The new science program, called the five-year science plan, is based on seven different "kits" for grades kindergarten thorough sixth, which contain all the materials and background information a teacher needs to conduct each lesson. The kits are designed around an inquiry-based method of learning, which encourages children to learn by asking questions rather than memorizing facts.
"It teaches children the value of generating their own questions. It also teaches them to be good observers, collectors of data, and to use that data to generate their own answers," said LGUSD assistant superintendent Suzanne Sanders.
Patterson's class is finishing up its "life systems kit," in which it spent three months exploring crayfish and snails and their habitats and behaviors.
"There is a lot of support for the inquiry-based method because of all the other life skills it teaches," said teacher Sandi Yellenberg. "It is more than just teaching facts."

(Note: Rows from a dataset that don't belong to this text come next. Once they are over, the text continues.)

(* ===== verification/Scheduler.v ===== *)
(** * Threads: the multi-level ready queue and the scheduler

    Models [CPU/Threading/MultiLevelQueue.cpp] and [CPU/Threading/Scheduler.cpp].
    A [SharedPointer<Thread>] is the number of the thread object it points to
    (pointer equality is what the code compares); the thread objects themselves
    live in a store.  The scheduler's spin lock makes every public operation one
    atomic step; a context switch inside an operation hands the lock to the
    thread that is switched to, which releases it, so the state after the step is
    again unlocked.  [None] is a dereference of a pointer to no thread. *)

From S2P Require Import Prelude.

Definition tptr : Type := nat.

Module Thread.
Inductive ThreadState := NONE | CREATED | READY | RUNNING | BLOCK_PENDING | BLOCKED | STOPPED.

Inductive SchedulingPolicy := P_NONE | LOW_LATENCY | NORMAL | BACKGROUND.

#[export] Instance ThreadState_eq_dec : EqDecision ThreadState.
Proof. solve_decision. Defined.

#[export] Instance SchedulingPolicy_eq_dec : EqDecision SchedulingPolicy.
Proof. solve_decision. Defined.

(** The fields of [struct Thread] the scheduler uses; [kernel_stacks] counts the kernel
    stacks allocated for the thread and not freed again. *)
Record Thread := mkThread {
  handle : Z;
  state : ThreadState;
  policy : SchedulingPolicy;
  kernel_stacks : Z;
}.
End Thread.
Export Thread.

Module MultiLevelQueue.
(** The chain of queues from the highest to the lowest policy. *)
Definition queue : Type := list (SchedulingPolicy * list tptr).

Definition get_queued_threads (q : queue) : list tptr := concat (q.*2).

Fixpoint peek (q : queue) : option tptr :=
  match q with
  | [] => None
  | (_, t :: _) :: _ => Some t
  | (_, []) :: q' => peek q'
  end.

(** [enqueue] of a thread with policy [p]: into the first queue of that policy, unless
    it is already there. *)
Fixpoint enqueue (q : queue) (t : tptr) (p : SchedulingPolicy) : bool * queue :=
  match q with
  | [] => (false, [])
  | (p', ts) :: q' =>
      if decide (p' = p) then (true, (p', if decide (t ∈ ts) then ts else ts ++ [t]) :: q')
      else let '(ok, q'') := enqueue q' t p in (ok, (p', ts) :: q'')
  end.

Fixpoint dequeue (q : queue) : option tptr * queue :=
  match q with
  | [] => (None, [])
  | (p, t :: ts) :: q' => (Some t, (p, ts) :: q')
  | (p, []) :: q' => let '(r, q'') := dequeue q' in (r, (p, []) :: q'')
  end.

(** [LinkedList::remove]: the first occurrence. *)
Fixpoint remove_first (t : tptr) (ts : list tptr) : list tptr :=
  match ts with
  | [] => []
  | t' :: ts' => if decide (t' = t) then ts' else t' :: remove_first t ts'
  end.

(** [remove] searches each queue for the first thread with the handle. *)
Fixpoint remove (handle_of : tptr -> option Z) (q : queue) (thread_id : Z)
    : option tptr * queue :=
  match q with
  | [] => (None, [])
  | (p, ts) :: q' =>
      match list_find (fun t => handle_of t = Some thread_id) ts with
      | Some (_, t) => (Some t, (p, remove_first t ts) :: q')
      | None => let '(r, q'') := remove handle_of q' thread_id in (r, (p, ts) :: q'')
      end
  end.

(** ** The queue as one list: the levels concatenated, highest policy first *)

Definition in_level (q : queue) (p : SchedulingPolicy) (t : tptr) : Prop :=
  exists ts, (p, ts) ∈ q /\ t ∈ ts.

Lemma in_level_nil p t : ~ in_level [] p t.
Proof. intros (ts & H & _). by apply not_elem_of_nil in H. Qed.

Lemma in_level_cons p0 ts0 q p t : in_level ((p0, ts0) :: q) p t <-> (p = p0 /\ t ∈ ts0) \/ in_level q p t.
Proof.
  unfold in_level. split.
  - intros (ts & [E|H]%elem_of_cons & Ht); [left; by simplify_eq|right; eauto].
  - intros [[-> H]|(ts & H1 & H2)]; [exists ts0|exists ts]; (split; [|done]); rewrite elem_of_cons; auto.
Qed.

Lemma queued_cons p ts q : get_queued_threads ((p, ts) :: q) = ts ++ get_queued_threads q.
Proof. done. Qed.

Lemma elem_of_queued q t : t ∈ get_queued_threads q <-> exists p, in_level q p t.
Proof.
  induction q as [|[p ts] q IH].
  - split; [intros H; by apply not_elem_of_nil in H|intros [p H]; by apply in_level_nil in H].
  - rewrite queued_cons, elem_of_app, IH. setoid_rewrite in_level_cons. naive_solver.
Qed.

(** [peek] and [dequeue] see the head of the concatenation. *)
Lemma peek_spec q : peek q = head (get_queued_threads q).
Proof. induction q as [|[p [|t ts]] q IH]; cbn; done. Qed.

Lemma dequeue_spec q :
  match get_queued_threads q with
  | [] => dequeue q = (None, q)
  | t :: rest => exists q', dequeue q = (Some t, q') /\ get_queued_threads q' = rest
       /\ q'.*1 = q.*1 /\ forall p x, in_level q' p x -> in_level q p x
  end.
Proof.
  induction q as [|[p [|t ts]] q IH]; [done| |].
  - rewrite queued_cons. cbn [app dequeue]. destruct (get_queued_threads q) as [|t rest].
    + by rewrite IH.
    + destruct IH as (q' & -> & Hq & Hp & Hl). eexists. split; [done|].
      split; [by rewrite queued_cons|]. split; [cbn; by rewrite Hp|].
      intros p' x. rewrite !in_level_cons. naive_solver.
  - rewrite queued_cons. cbn [app dequeue]. eexists. split; [done|].
    split; [done|]. split; [done|]. intros p' x. rewrite !in_level_cons, elem_of_cons. naive_solver.
Qed.

Lemma enqueue_no_level q t p : p ∉ q.*1 -> enqueue q t p = (false, q).
Proof.
  induction q as [|[p' ts] q IH]; cbn; [done|]. rewrite not_elem_of_cons. intros [Hne Hq].
  rewrite decide_False by done. by rewrite IH.
Qed.

(** Where [enqueue] puts the thread: at the end of its level, once. *)
Lemma enqueue_spec q t p :
  p ∈ q.*1 -> (forall p', in_level q p' t -> p' = p) -> NoDup q.*1 -> NoDup (get_queued_threads q) ->
  exists q', enqueue q t p = (true, q') /\ q'.*1 = q.*1 /\ NoDup (get_queued_threads q')
    /\ forall p' x, in_level q' p' x <-> in_level q p' x \/ (p' = p /\ x = t).
Proof.
  induction q as [|[p0 ts] q IH]; cbn [enqueue fmap list_fmap fst]; intros Hp Hlev Hnp Hnd.
  { by apply not_elem_of_nil in Hp. }
  apply NoDup_cons in Hnp as [Hp0 Hnp]. rewrite queued_cons in Hnd.
  apply NoDup_app in Hnd as (Hts & Hdis & Hq).
  destruct (decide (p0 = p)) as [->|Hne].
  - eexists. split; [done|]. split; [done|]. split.
    + rewrite queued_cons. destruct (decide (t ∈ ts)); [by apply NoDup_app|].
      apply NoDup_app. split; [apply NoDup_app; split; [done|]; split; [|apply NoDup_singleton]|split; [|done]].
      * set_solver.
      * intros x [Hx|Hx%list_elem_of_singleton]%elem_of_app; [by apply Hdis|]. subst x.
        intros (p' & Hp')%elem_of_queued. assert (p' = p) as -> by (apply Hlev; rewrite in_level_cons; auto).
        destruct Hp' as (ts' & Hin & _). apply Hp0. apply list_elem_of_fmap. by exists (p, ts').
    + intros p' x. rewrite !in_level_cons. destruct (decide (t ∈ ts)); [naive_solver|].
      rewrite elem_of_app, list_elem_of_singleton. naive_solver.
  - apply elem_of_cons in Hp as [->|Hp]; [done|].
    destruct IH as (q' & -> & Hq1 & Hnd' & Hl); [done| |done|done|].
    { intros p' Hp'. apply Hlev. rewrite in_level_cons. auto. }
    eexists. split; [done|]. split; [cbn; by rewrite Hq1|]. split.
    + rewrite queued_cons. apply NoDup_app. split; [done|]. split; [|done].
      intros x Hx (p' & [Hp'|[-> ->]]%Hl)%elem_of_queued.
      * apply (Hdis x Hx). apply elem_of_queued. eauto.
      * apply Hne. symmetry. symmetry. apply Hlev. rewrite in_level_cons. auto.
    + intros p' x. rewrite !in_level_cons, Hl. naive_solver.
Qed.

Other kits included in the program feature insect, geology and earth, and space themes. While many schools in the district already use hands-on learning to teach science, the new program will integrate the hands-on philosophy with the core science curriculum.
The kits make teaching hands-on learning easier for teachers, because the various materials and information needed are already gathered together. Patterson's third-graders only had to add water and crayfish to their kits, which came with large, clear plastic tubs as habitats for the crayfish, and background information for the experiments.
The five-year science plan was presented to the LGUSD board of trustees, for the first time last spring by a group of parents, teachers and administrators, who had attended the Beckman Science Institute's week-long training. The group, made up of parents Dave Wilde and Jim Granger, teachers Sandi Yellenberg and Cathy Fisher and administrators Jim Silva and Suzanne Sanders, is known as the district's "science leadership team."
Yellenberg has taken a leadership role in implementing the new science program with the LGUSD curriculum, and recruited 14 teachers, like Mary Patterson, to pilot the program in their classrooms this year. The piloting teachers received their first training for the program at the Tech Museum of Innovation in San Jose on Oct. 7.
Next year this group of teachers, with representatives from each school and grade level, will help to train other teachers until the program is districtwide.
While the LGUSD is aligned with the national science curriculum standards, the new science program will help the LGUSD become more closely aligned with new state science standards. The district also is in the midst of purchasing new science text books that are more closely aligned with the new standards and will enhance the new science program.